_What to produce_
Check each line below for the word "Heap". How many have it? Answer with the number only.

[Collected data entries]
(** ** The collaborators of the transaction

    The metadata service, the metric builder, the metrics adjuster with its
    jobs map and the downstream consumer are declared outside
    [transaction.go]; the transaction only calls them.  They are the
    fields of this class.
    - [Heap] is the state of the objects the transaction shares with the
      rest of the receiver through pointers (the jobs map and its time
      series); [AdjustMetrics h jm job instance logger ms] is
      [NewMetricsAdjuster(jm.get(job, instance), logger).AdjustMetrics(ms)].
    - A metric builder is owned by one transaction, so [AddDataPoint] and
      [Build] return the builder they leave behind.
    - [ConsumeMetricsData sink calls ctx md] is the answer of the consumer
      to a call made after the earlier calls [calls]. *)
Class Collaborators := {
  Logger : Type;
  Metric : Type;
  MetadataCache : Type;
  SharedLabels : MetadataCache -> labels.Labels;
  MetadataService : Type;
  MetadataService_Get :
    MetadataService -> string -> string -> MetadataCache + error;
  metricBuilder : Type;
  newMetricBuilder : MetadataCache -> Logger -> metricBuilder;
  AddDataPoint :
    metricBuilder -> labels.Labels -> Z -> float -> metricBuilder * option error;
  Build :
    metricBuilder -> metricBuilder * (list Metric * Z * Z * option error);
  Heap : Type;
  JobsMap : Type;
  AdjustMetrics :
    Heap -> JobsMap -> string -> string -> Logger -> list Metric ->
    Heap * list Metric;
  MetricsConsumer : Type;
  ConsumeMetricsData :
    MetricsConsumer -> list (Context * consumerdata.MetricsData Metric) ->
    Context -> consumerdata.MetricsData Metric -> option error
}.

_Output for this task_
4